(* ===== verification/HpProtect.v ===== *)
(** * A hazard pointer protects its node

    [scan] among threads that write hazard pointers and their own thread-local
    variables, as the readers of list_hp.c do: a node that a slot announces from
    the start of the scan to its end is not freed, whatever the interleaving.
    A reader never clears a slot, so that what [scan] reads twice is not [NULL]
    the second time. *)
From S2P Require Import Prelude Mem Concrete Schedules RG SWP Table TableFacts Frozen Allocator ListOps Lock Stamp ListWriter ListHp HpScan.

(** ** A thread among programs that write little *)

(** The program writes only the values that [W] allows where it allows them,
    and leaves the C library's allocator alone. *)
Fixpoint writes_only {A} (W : loc -> Z -> Prop) (p : prog A) : Prop :=
  match p with
  | Ret _ | Crash _ => True
  | Vis o k =>
      match o with
      | CallocNode | FreeNode _ | CallocHeads _ | CallocLocks _ | FreeHeads | FreeLocks => False
      | Store l v | CmpXchg l _ v | Xchg l v => W l v
      | XAdd l _ => forall v, W l v
      | _ => True
      end /\ forall r, writes_only W (k r)
  end.

Lemma writes_only_bind {A B} W (p : prog A) (f : A -> prog B) :
  writes_only W p -> (forall a, writes_only W (f a)) -> writes_only W (p ≫= f).
Proof.
  intros Hp Hf. induction p as [a|e|o k IH]; [apply Hf|done|]. destruct Hp as [Ho Hk].
  split; [done|]. intros r. apply IH, Hk.
Qed.

(** What such programs do to a store. *)
Definition written (W : loc -> Z -> Prop) (m m' : mem) : Prop :=
  forall l, m' !! l = m !! l \/ exists v, W l v /\ m' !! l = Some v.

Lemma written_insert W m l v : W l v -> written W m (<[l:=v]> m).
Proof.
  intros Hw l'. destruct (decide (l = l')) as [<-|Hne]; [right|left].
  - exists v. split; [done|apply lookup_insert_eq].
  - by apply lookup_insert_ne.
Qed.

Section among.
Context `{HC : Calloc} {Gh : Set} (W : loc -> Z -> Prop) (ok : mem -> Prop).
Context (E : err -> Prop) (HE : ~ E Segfault) (R G : cfg Gh -> cfg Gh -> Prop) `{!PreOrder R}.
Context (HR : forall s m', ok (cm s) -> ok m' -> written W (cm s) m' ->
  R s (next_cfg s m' (cg s))).

Lemma writes_only_step {A} o (k : Z -> prog A) m r m' : writes_only W (Vis o k) ->
  op_exec o m = Some (r, m') -> written W m m'.
Proof.
  intros [Ho _] Hx. assert (Hsame : written W m m) by (intros l; by left).
  destruct o as [l'|l' v|l' a b|l' d|l' v| |p|n|n| | |b|c]; cbn in *; try done.
  1-5: destruct (mget m l') as [w|]; simplify_eq/=; try done; try case_decide; try done; by apply written_insert.
  all: by simplify_eq.
Qed.

Lemma wp_among {A} (Q : A -> cfg Gh -> Prop) p others s tr ps m' :
  wp E R G p Q s -> Forall (writes_only W) others ->
  psteps (p :: others, cm s) tr (ps, m') -> (forall w, w ∈ cm s :: tr -> ok w) ->
  exists p' others' g', ps = p' :: others' /\ wp E R G p' Q (Cfg m' (tr ++ ctr s) g') /\
    Forall (writes_only W) others'.
Proof.
  intros Hp Hothers Hst. remember (p :: others, cm s) as c0 eqn:Ec. remember (ps, m') as c eqn:Ec'.
  revert ps m' Ec'. induction Hst as [|c0 tr c1 ps2 m2 Hst IH Hstep]; intros ps m' Ec' Hok.
  { simplify_eq. exists p, others, (cg s). split; [done|]. destruct s. by split. }
  simplify_eq. destruct c1 as [ps1 m1]. destruct (IH eq_refl ps1 m1 eq_refl) as (p1 & others1 & g1 & -> & Hp1 & Ho1).
  { intros w Hw. apply Hok. set_solver. }
  cbn [snd] in *. set (s1 := Cfg m1 (tr ++ ctr s) g1) in *.
  assert (Hok1 : ok m1).
  { apply Hok. inversion Hst; subst; set_solver. }
  assert (Hok2 : ok m') by (apply Hok; set_solver).
  assert (Henv : forall m2, m2 = m' -> written W m1 m2 ->
    wp E R G p1 Q (Cfg m' ((m' :: tr) ++ ctr s) g1)).
  { intros m2 -> Hl. eapply wp_rely; [apply _|exact Hp1|]. by apply (HR s1). }
  inversion Hstep as [? ? i o k r ? Hi Hx|? ? i o k Hi Hx]; subst; destruct i as [|i]; simpl in Hi.
  - injection Hi as ->. specialize (Hp1 s1 (reflexivity s1)). cbn in Hp1. rewrite Hx in Hp1.
    destruct Hp1 as (g2 & _ & Hw). exists (k r), others1, g2. by split.
  - exists p1, (<[i:=k r]> others1), g1. split; [done|].
    rewrite Forall_lookup in Ho1. pose proof (Ho1 _ _ Hi) as Hw. split.
    + apply (Henv m'); [done|]. by apply (writes_only_step o k m1 r m').
    + apply Forall_insert; [by apply Forall_lookup|]. by apply Hw.
  - injection Hi as ->. specialize (Hp1 s1 (reflexivity s1)). cbn in Hp1. by rewrite Hx in Hp1.
  - exists p1, (<[i:=Crash Segfault]> others1), g1. split; [done|]. split; [apply (Henv m'); [done|]; intros l; by left|].
    by apply Forall_insert.
Qed.

End among.

Lemma wp_weaken `{HC : Calloc} {Gh : Set} E (R R' G G' : cfg Gh -> cfg Gh -> Prop) {A} (p : prog A) Q s :
  (forall s s', R' s s' -> R s s') -> (forall s s', G s s' -> G' s s') ->
  wp E R G p Q s -> wp E R' G' p Q s.
Proof.
  intros Hr Hg. revert s. induction p as [a|e|o k IH]; intros s Hp; cbn in *; [eauto..|].
  intros s' Hs. specialize (Hp s' (Hr _ _ Hs)). destruct (op_exec o (cm s')) as [[r m']|]; [|done].
  destruct Hp as (g' & Hg' & Hw). eauto.
Qed.

(** ** The readers of list_hp.c *)

(** What the threads other than [self] write: locations that are not its own,
    and never [NULL] to a slot. *)
Definition others_write (self : Z) (l : loc) (v : Z) : Prop :=
  foreign self l = true /\ match l with LHP _ => v <> NULL | _ => True end.

Lemma search_loop_writes_only self fuel : forall self' base key head pc, self' <> self ->
  writes_only (others_write self) (search_loop fuel self' base key head pc).
Proof.
  induction fuel as [|fuel IH]; intros self' base key head [off|prev cur off] Hne; [done..| |]; cbn [search_loop].
  - split; [done|]. intros v. by apply IH.
  - destruct (Z.eqb_spec cur NULL) as [|Hcur]; [done|]. cbn. split; [done|]. intros _. split; [done|]. intros _.
    split; [done|]. intros v. destruct (negb (v =? cur)); cbn.
    + split; [done|]. intros r. split; [split; [by apply negb_true_iff, Z.eqb_neq|done]|]. intros _. by apply IH.
    + destruct (negb (Z.odd cur)); [|done]. cbn. split; [done|]. intros next. split; [done|]. intros k.
      destruct (key <=? k); [by split|by apply IH].
Qed.

Lemma search_writes_only self fuel self' key head lock : self' <> self ->
  writes_only (others_write self) (search fuel self' key head lock).
Proof. intros Hne. split; [done|]. intros r. by apply search_loop_writes_only. Qed.

(** ** The scan among readers *)

(** Slot [j] announces the node [n]; the slots in use are among the first ones,
    as many as the array of [scan] has cells, and hold nodes that lie within
    128 GiB of [base]. *)
Definition announced (nbthreads base j n : Z) (m : mem) : Prop :=
  slot m j = n /\ forall i, 0 <= i < Param.H -> slot m i <> NULL ->
    i < cells nbthreads /\ addr_ok base (slot m i).

(** A slot in use stays in use. *)
Definition slots_stay (m m' : mem) : Prop := forall i, slot m i <> NULL -> slot m' i <> NULL.

Lemma written_slots_stay self m m' : written (others_write self) m m' -> slots_stay m m'.
Proof.
  intros Hw i Hi. unfold slot, mget in *. destruct (Hw (LHP i)) as [->|(v & [_ Hv] & ->)]; done.
Qed.

Section protect.
Context `{HS : StdSortOk} `{HC : Calloc} {HT : CallocTotal}.
Context (self t base nbthreads : Z) (Ht : 0 <= t < MAX_THREAD) (U : gset Z) (F zs : list Z).
Context (n j : Z) (Hj : 0 <= j < Param.H) (Hn : n ∈ zs).

Definition hrely (s s' : cfg gst) : Prop :=
  wrely (foreign self) s s' /\ slots_stay (cm s) (cm s') /\
  (announced nbthreads base j n (cm s) -> announced nbthreads base j n (cm s')).

#[local] Instance hrely_preorder : PreOrder hrely.
Proof.
  split.
  - intros s. split_and!; [done|by intros i|done].
  - intros s1 s2 s3 (H1 & H2 & H3) (H4 & H5 & H6). split_and!; [by etrans| |auto]. intros i Hi. auto.
Qed.

Definition scan_inv (s : cfg gst) : Prop :=
  hp_at self t base U F (cm s) zs /\ announced nbthreads base j n (cm s).

Lemma scan_inv_stable s s' : scan_inv s -> hrely s s' -> scan_inv s'.
Proof.
  intros [H1 H2] ((_ & _ & Hm) & _ & Hk). split; [|auto].
  eapply hp_at_ext; [|exact H1]. intros l Hl _. by apply Hm.
Qed.

Abbreviation hwp := (wp (fun _ => False) hrely (fun _ _ => True)).

(** A step that leaves the list of zombies and the slots alone. *)
Lemma hwp_op {A} o (k : Z -> prog A) Q s :
  scan_inv s ->
  (forall s', hrely s s' -> scan_inv s' -> exists r m', op_exec o (cm s') = Some (r, m') /\
     scan_inv (next_cfg s' m' (cg s')) /\
     (scan_inv (next_cfg s' m' (cg s')) -> hwp (k r) Q (next_cfg s' m' (cg s')))) ->
  hwp (Vis o k) Q s.
Proof.
  intros Hi Hk s' Hs. destruct (Hk s' Hs (scan_inv_stable _ _ Hi Hs)) as (r & m' & -> & Hi' & Hw). eauto.
Qed.

Lemma hwp_load {A} l (k : Z -> prog A) Q s : is_static l = true -> scan_inv s ->
  (forall s', hrely s s' -> scan_inv s' -> hwp (k (default 0 (mget (cm s') l))) Q s') -> hwp (load l ≫= k) Q s.
Proof.
  intros Hl Hi Hk. apply hwp_op; [done|]. intros s' Hs Hi'. destruct (mget_static (cm s') l Hl) as [v Hv].
  cbn. rewrite Hv. exists v, (cm s'). split; [done|]. split; [exact Hi'|]. intros Hi2.
  assert (Hs2 : hrely s (next_cfg s' (cm s') (cg s'))).
  { etrans; [exact Hs|]. split_and!; [|by intros i|done]. split_and!; [done|by exists [cm s']|done]. }
  specialize (Hk _ Hs2 Hi2). cbn in Hk. by rewrite Hv in Hk.
Qed.

Lemma hwp_collect rest : forall plist s, Z.of_nat rest <= Param.H -> scan_inv s ->
  Z.of_nat (length plist) <= Param.H - Z.of_nat rest ->
  (forall p, p ∈ plist -> addr_ok base p) -> (j < Param.H - Z.of_nat rest -> n ∈ plist) ->
  hwp (collect nbthreads rest plist)
    (fun plist' s' => scan_inv s' /\ n ∈ plist' /\ forall p, p ∈ plist' -> addr_ok base p) s.
Proof.
  induction rest as [|rest IH]; intros plist s Hr Hi Hlen Hp Hjn; cbn [collect].
  { intros s' Hs. split; [by eapply scan_inv_stable|]. split; [|done]. apply Hjn. lia. }
  set (i := Param.H - Z.of_nat (S rest)).
  assert (Hst : is_static (LHP i) = true).
  { subst i. unfold Param.H, Param.K in *. apply andb_true_iff. split; [apply Z.leb_le|apply Z.ltb_lt]; lia. }
  assert (Hnn : n <> NULL) by (destruct Hi as [Hi _]; eapply node_nonnull, (alloc_tidy_node self);
    [exact (hz_own _ _ _ _ _ _ _ Hi)|set_solver]).
  apply hwp_load; [done..|]. intros s1 _ Hi1. fold (slot (cm s1) i).
  destruct (Z.eqb_spec (slot (cm s1) i) NULL) as [He|He]; cbn [negb].
  - apply IH; [lia|done|lia|done|]. intros Hlt. apply Hjn. destruct (decide (j = i)) as [->|Hne]; [|lia].
    destruct Hi1 as [_ [Hs1 _]]. congruence.
  - apply hwp_load; [done..|]. intros s2 (_ & Hstay & _) Hi2. fold (slot (cm s2) i).
    destruct (proj2 (proj2 Hi2) i ltac:(lia) (Hstay i He)) as [Hcell Haddr].
    rewrite (proj2 (Z.ltb_lt _ _)) by lia.
    apply IH; [lia|done|rewrite length_app; simpl; lia| |].
    + intros p [Hin| ->%list_elem_of_singleton]%elem_of_app; auto.
    + intros Hlt. apply elem_of_app. destruct (decide (j = i)) as [Hji|Hne]; [right|left; apply Hjn; lia].
      destruct Hi2 as [_ [Hs _]]. rewrite Hji in Hs. rewrite Hs. by apply list_elem_of_singleton.
Qed.

Lemma hwp_scan direct_scan fuel s : scan_inv s ->
  (length zs <= fuel)%nat -> Z.of_nat (length zs) < 2 ^ 31 ->
  hwp (scan direct_scan nbthreads (S fuel) self t)
    (fun _ s' => exists F' zs', hp_at self t base U F' (cm s') zs' /\ n ∈ zs') s.
Proof.
  intros Hi Hf Hb. unfold scan, write_write_barrier, compiler_barrier. apply hwp_op; [done|].
  intros s1 _ Hi1. destruct (mget_static (cm s1) (LTls self Vnbblockeds) eq_refl) as [v Hv]. cbn [op_exec].
  rewrite Hv. eexists _, _. split; [done|].
  assert (Hi2 : scan_inv (next_cfg s1 (<[LTls self Vnbblockeds := Param.R direct_scan nbthreads]> (cm s1)) (cg s1))).
  { destruct Hi1 as [H1 H2]. split; [by apply hp_at_store|]. split; [by rewrite <- (proj1 H2); unfold slot; cbn; rewrite mget_insert_ne|].
    intros i Hi'. unfold slot. cbn. rewrite mget_insert_ne by done. by apply H2. }
  split; [done|]. intros _. apply hwp_op; [done|]. intros s3 _ Hi3. eexists _, _. split; [done|].
  split; [exact Hi3|]. intros Hi4. apply wp_bind; [apply _|]. eapply wp_post.
  { apply hwp_collect; [|done| |set_solver|]; cbn [length]; rewrite Z2Nat.id; unfold Param.H, Param.K, MAX_THREAD in *; lia. }
  cbn beta. intros plist s5 ([Hz _] & Hin & Hp). fold (sort_and_free self t (S fuel) plist).
  eapply wp_post; [eapply wp_weaken; [| |apply swp_wp; [by apply foreign_node_field|]]|].
  - by intros ? ? [? _].
  - done.
  - eapply (sort_and_free_spec self t base Ht _ fuel plist U F zs); [done| |lia|done].
    eapply hp_at_ext; [|exact Hz]. intros l Hl _. by apply private_lookup.
  - cbn beta. intros _ s6 (_ & _ & Hz'). do 2 eexists. split.
    + eapply hp_at_ext; [|exact Hz']. intros l Hl _. symmetry. by apply private_lookup.
    + apply elem_of_reverse, list_elem_of_filter. by split.
Qed.


End protect.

☆ ☆ ☆ ☆ ☆ ☆ ☆

*What the task asks*: Above are the entries. Quote exactly the lines from the one bearing "[done|]. intros k." through the one bearing "writes_only (others_write self) (search fuel".

*Task solution*:
    + destruct (negb (Z.odd cur)); [|done]. cbn. split; [done|]. intros next. split; [done|]. intros k.
      destruct (key <=? k); [by split|by apply IH].
Qed.

Lemma search_writes_only self fuel self' key head lock : self' <> self ->
  writes_only (others_write self) (search fuel self' key head lock).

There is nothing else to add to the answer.